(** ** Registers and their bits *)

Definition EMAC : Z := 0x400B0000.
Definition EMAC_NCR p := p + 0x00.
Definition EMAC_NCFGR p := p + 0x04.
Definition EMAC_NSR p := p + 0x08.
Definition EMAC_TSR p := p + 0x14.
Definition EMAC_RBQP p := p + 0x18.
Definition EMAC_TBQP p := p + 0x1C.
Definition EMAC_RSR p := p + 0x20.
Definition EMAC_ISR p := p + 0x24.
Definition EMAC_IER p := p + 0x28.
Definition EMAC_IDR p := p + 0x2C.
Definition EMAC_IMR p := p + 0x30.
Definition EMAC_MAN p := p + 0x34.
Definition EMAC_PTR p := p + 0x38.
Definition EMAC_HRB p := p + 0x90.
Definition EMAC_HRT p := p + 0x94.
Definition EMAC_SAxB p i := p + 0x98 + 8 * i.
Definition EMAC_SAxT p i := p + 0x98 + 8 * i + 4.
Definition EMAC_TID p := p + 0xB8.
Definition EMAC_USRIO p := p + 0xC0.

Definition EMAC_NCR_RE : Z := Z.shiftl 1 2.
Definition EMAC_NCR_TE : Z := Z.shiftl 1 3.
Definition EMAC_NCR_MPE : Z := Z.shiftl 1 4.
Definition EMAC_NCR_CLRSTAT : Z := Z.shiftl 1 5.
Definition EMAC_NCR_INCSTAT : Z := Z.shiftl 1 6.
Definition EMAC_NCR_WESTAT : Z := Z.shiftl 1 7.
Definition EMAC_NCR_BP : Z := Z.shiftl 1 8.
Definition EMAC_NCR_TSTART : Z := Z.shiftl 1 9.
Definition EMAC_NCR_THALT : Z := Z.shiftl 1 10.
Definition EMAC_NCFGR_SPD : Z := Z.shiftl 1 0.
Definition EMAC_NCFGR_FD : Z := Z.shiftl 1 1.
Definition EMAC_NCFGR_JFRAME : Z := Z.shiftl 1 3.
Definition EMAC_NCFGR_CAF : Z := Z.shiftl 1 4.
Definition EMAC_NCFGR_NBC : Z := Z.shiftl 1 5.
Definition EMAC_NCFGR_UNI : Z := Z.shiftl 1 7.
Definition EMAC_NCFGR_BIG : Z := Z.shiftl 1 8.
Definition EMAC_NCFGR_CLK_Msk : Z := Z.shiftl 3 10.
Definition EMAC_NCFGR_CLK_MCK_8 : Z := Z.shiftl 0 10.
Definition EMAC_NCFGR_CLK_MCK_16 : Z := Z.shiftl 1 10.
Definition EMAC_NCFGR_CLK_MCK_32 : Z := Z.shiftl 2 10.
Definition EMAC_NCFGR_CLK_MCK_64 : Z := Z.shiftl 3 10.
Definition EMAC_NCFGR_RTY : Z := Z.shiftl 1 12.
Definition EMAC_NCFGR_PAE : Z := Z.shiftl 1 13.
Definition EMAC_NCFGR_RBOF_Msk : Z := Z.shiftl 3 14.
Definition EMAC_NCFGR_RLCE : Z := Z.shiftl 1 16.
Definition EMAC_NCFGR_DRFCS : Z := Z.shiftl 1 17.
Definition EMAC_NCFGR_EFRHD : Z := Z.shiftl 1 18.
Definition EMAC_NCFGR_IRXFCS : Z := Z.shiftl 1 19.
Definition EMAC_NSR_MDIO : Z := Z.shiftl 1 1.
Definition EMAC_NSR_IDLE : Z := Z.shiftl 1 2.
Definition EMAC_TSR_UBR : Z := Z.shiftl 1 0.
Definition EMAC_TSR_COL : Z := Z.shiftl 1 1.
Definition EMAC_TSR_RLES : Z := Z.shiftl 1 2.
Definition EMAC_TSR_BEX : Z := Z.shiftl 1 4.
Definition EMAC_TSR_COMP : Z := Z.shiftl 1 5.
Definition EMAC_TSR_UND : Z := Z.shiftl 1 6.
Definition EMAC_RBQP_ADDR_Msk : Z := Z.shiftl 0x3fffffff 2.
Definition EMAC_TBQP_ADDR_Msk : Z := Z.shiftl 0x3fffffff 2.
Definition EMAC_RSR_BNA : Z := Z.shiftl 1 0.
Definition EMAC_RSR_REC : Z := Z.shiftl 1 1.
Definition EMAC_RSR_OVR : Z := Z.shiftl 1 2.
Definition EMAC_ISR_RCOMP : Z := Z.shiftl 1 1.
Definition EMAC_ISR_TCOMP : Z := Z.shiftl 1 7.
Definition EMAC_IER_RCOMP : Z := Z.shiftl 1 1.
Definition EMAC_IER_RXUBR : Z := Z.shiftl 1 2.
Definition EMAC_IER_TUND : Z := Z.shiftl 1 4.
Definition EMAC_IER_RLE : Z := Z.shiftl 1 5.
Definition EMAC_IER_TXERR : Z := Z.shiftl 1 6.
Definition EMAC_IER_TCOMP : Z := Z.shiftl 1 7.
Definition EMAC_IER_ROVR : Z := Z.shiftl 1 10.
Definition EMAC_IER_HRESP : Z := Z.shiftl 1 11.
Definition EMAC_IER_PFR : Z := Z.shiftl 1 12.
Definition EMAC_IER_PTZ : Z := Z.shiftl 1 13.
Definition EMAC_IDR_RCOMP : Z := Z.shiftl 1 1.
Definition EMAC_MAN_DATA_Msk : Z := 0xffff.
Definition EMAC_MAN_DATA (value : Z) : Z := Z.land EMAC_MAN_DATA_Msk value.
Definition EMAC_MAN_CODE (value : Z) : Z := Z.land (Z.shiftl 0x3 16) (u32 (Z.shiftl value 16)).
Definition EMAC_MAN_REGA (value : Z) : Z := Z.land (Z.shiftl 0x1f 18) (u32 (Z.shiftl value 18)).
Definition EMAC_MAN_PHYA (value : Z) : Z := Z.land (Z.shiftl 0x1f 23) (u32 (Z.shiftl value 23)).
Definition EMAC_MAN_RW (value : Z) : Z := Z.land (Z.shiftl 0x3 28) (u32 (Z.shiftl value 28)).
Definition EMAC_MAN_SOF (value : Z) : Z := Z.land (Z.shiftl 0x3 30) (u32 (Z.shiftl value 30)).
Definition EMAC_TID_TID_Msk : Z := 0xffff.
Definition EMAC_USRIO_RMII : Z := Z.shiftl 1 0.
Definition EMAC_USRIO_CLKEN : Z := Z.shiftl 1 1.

_Work order_
Produce a word-for-word copy of all the entries above.

_Answer box_
(** ** Registers and their bits *)

Definition EMAC : Z := 0x400B0000.
Definition EMAC_NCR p := p + 0x00.
Definition EMAC_NCFGR p := p + 0x04.
Definition EMAC_NSR p := p + 0x08.
Definition EMAC_TSR p := p + 0x14.
Definition EMAC_RBQP p := p + 0x18.
Definition EMAC_TBQP p := p + 0x1C.
Definition EMAC_RSR p := p + 0x20.
Definition EMAC_ISR p := p + 0x24.
Definition EMAC_IER p := p + 0x28.
Definition EMAC_IDR p := p + 0x2C.
Definition EMAC_IMR p := p + 0x30.
Definition EMAC_MAN p := p + 0x34.
Definition EMAC_PTR p := p + 0x38.
Definition EMAC_HRB p := p + 0x90.
Definition EMAC_HRT p := p + 0x94.
Definition EMAC_SAxB p i := p + 0x98 + 8 * i.
Definition EMAC_SAxT p i := p + 0x98 + 8 * i + 4.
Definition EMAC_TID p := p + 0xB8.
Definition EMAC_USRIO p := p + 0xC0.

Definition EMAC_NCR_RE : Z := Z.shiftl 1 2.
Definition EMAC_NCR_TE : Z := Z.shiftl 1 3.
Definition EMAC_NCR_MPE : Z := Z.shiftl 1 4.
Definition EMAC_NCR_CLRSTAT : Z := Z.shiftl 1 5.
Definition EMAC_NCR_INCSTAT : Z := Z.shiftl 1 6.
Definition EMAC_NCR_WESTAT : Z := Z.shiftl 1 7.
Definition EMAC_NCR_BP : Z := Z.shiftl 1 8.
Definition EMAC_NCR_TSTART : Z := Z.shiftl 1 9.
Definition EMAC_NCR_THALT : Z := Z.shiftl 1 10.
Definition EMAC_NCFGR_SPD : Z := Z.shiftl 1 0.
Definition EMAC_NCFGR_FD : Z := Z.shiftl 1 1.
Definition EMAC_NCFGR_JFRAME : Z := Z.shiftl 1 3.
Definition EMAC_NCFGR_CAF : Z := Z.shiftl 1 4.
Definition EMAC_NCFGR_NBC : Z := Z.shiftl 1 5.
Definition EMAC_NCFGR_UNI : Z := Z.shiftl 1 7.
Definition EMAC_NCFGR_BIG : Z := Z.shiftl 1 8.
Definition EMAC_NCFGR_CLK_Msk : Z := Z.shiftl 3 10.
Definition EMAC_NCFGR_CLK_MCK_8 : Z := Z.shiftl 0 10.
Definition EMAC_NCFGR_CLK_MCK_16 : Z := Z.shiftl 1 10.
Definition EMAC_NCFGR_CLK_MCK_32 : Z := Z.shiftl 2 10.
Definition EMAC_NCFGR_CLK_MCK_64 : Z := Z.shiftl 3 10.
Definition EMAC_NCFGR_RTY : Z := Z.shiftl 1 12.
Definition EMAC_NCFGR_PAE : Z := Z.shiftl 1 13.
Definition EMAC_NCFGR_RBOF_Msk : Z := Z.shiftl 3 14.
Definition EMAC_NCFGR_RLCE : Z := Z.shiftl 1 16.
Definition EMAC_NCFGR_DRFCS : Z := Z.shiftl 1 17.
Definition EMAC_NCFGR_EFRHD : Z := Z.shiftl 1 18.
Definition EMAC_NCFGR_IRXFCS : Z := Z.shiftl 1 19.
Definition EMAC_NSR_MDIO : Z := Z.shiftl 1 1.
Definition EMAC_NSR_IDLE : Z := Z.shiftl 1 2.
Definition EMAC_TSR_UBR : Z := Z.shiftl 1 0.
Definition EMAC_TSR_COL : Z := Z.shiftl 1 1.
Definition EMAC_TSR_RLES : Z := Z.shiftl 1 2.
Definition EMAC_TSR_BEX : Z := Z.shiftl 1 4.
Definition EMAC_TSR_COMP : Z := Z.shiftl 1 5.
Definition EMAC_TSR_UND : Z := Z.shiftl 1 6.
Definition EMAC_RBQP_ADDR_Msk : Z := Z.shiftl 0x3fffffff 2.
Definition EMAC_TBQP_ADDR_Msk : Z := Z.shiftl 0x3fffffff 2.
Definition EMAC_RSR_BNA : Z := Z.shiftl 1 0.
Definition EMAC_RSR_REC : Z := Z.shiftl 1 1.
Definition EMAC_RSR_OVR : Z := Z.shiftl 1 2.
Definition EMAC_ISR_RCOMP : Z := Z.shiftl 1 1.
Definition EMAC_ISR_TCOMP : Z := Z.shiftl 1 7.
Definition EMAC_IER_RCOMP : Z := Z.shiftl 1 1.
Definition EMAC_IER_RXUBR : Z := Z.shiftl 1 2.
Definition EMAC_IER_TUND : Z := Z.shiftl 1 4.
Definition EMAC_IER_RLE : Z := Z.shiftl 1 5.
Definition EMAC_IER_TXERR : Z := Z.shiftl 1 6.
Definition EMAC_IER_TCOMP : Z := Z.shiftl 1 7.
Definition EMAC_IER_ROVR : Z := Z.shiftl 1 10.
Definition EMAC_IER_HRESP : Z := Z.shiftl 1 11.
Definition EMAC_IER_PFR : Z := Z.shiftl 1 12.
Definition EMAC_IER_PTZ : Z := Z.shiftl 1 13.
Definition EMAC_IDR_RCOMP : Z := Z.shiftl 1 1.
Definition EMAC_MAN_DATA_Msk : Z := 0xffff.
Definition EMAC_MAN_DATA (value : Z) : Z := Z.land EMAC_MAN_DATA_Msk value.
Definition EMAC_MAN_CODE (value : Z) : Z := Z.land (Z.shiftl 0x3 16) (u32 (Z.shiftl value 16)).
Definition EMAC_MAN_REGA (value : Z) : Z := Z.land (Z.shiftl 0x1f 18) (u32 (Z.shiftl value 18)).
Definition EMAC_MAN_PHYA (value : Z) : Z := Z.land (Z.shiftl 0x1f 23) (u32 (Z.shiftl value 23)).
Definition EMAC_MAN_RW (value : Z) : Z := Z.land (Z.shiftl 0x3 28) (u32 (Z.shiftl value 28)).
Definition EMAC_MAN_SOF (value : Z) : Z := Z.land (Z.shiftl 0x3 30) (u32 (Z.shiftl value 30)).
Definition EMAC_TID_TID_Msk : Z := 0xffff.
Definition EMAC_USRIO_RMII : Z := Z.shiftl 1 0.
Definition EMAC_USRIO_CLKEN : Z := Z.shiftl 1 1.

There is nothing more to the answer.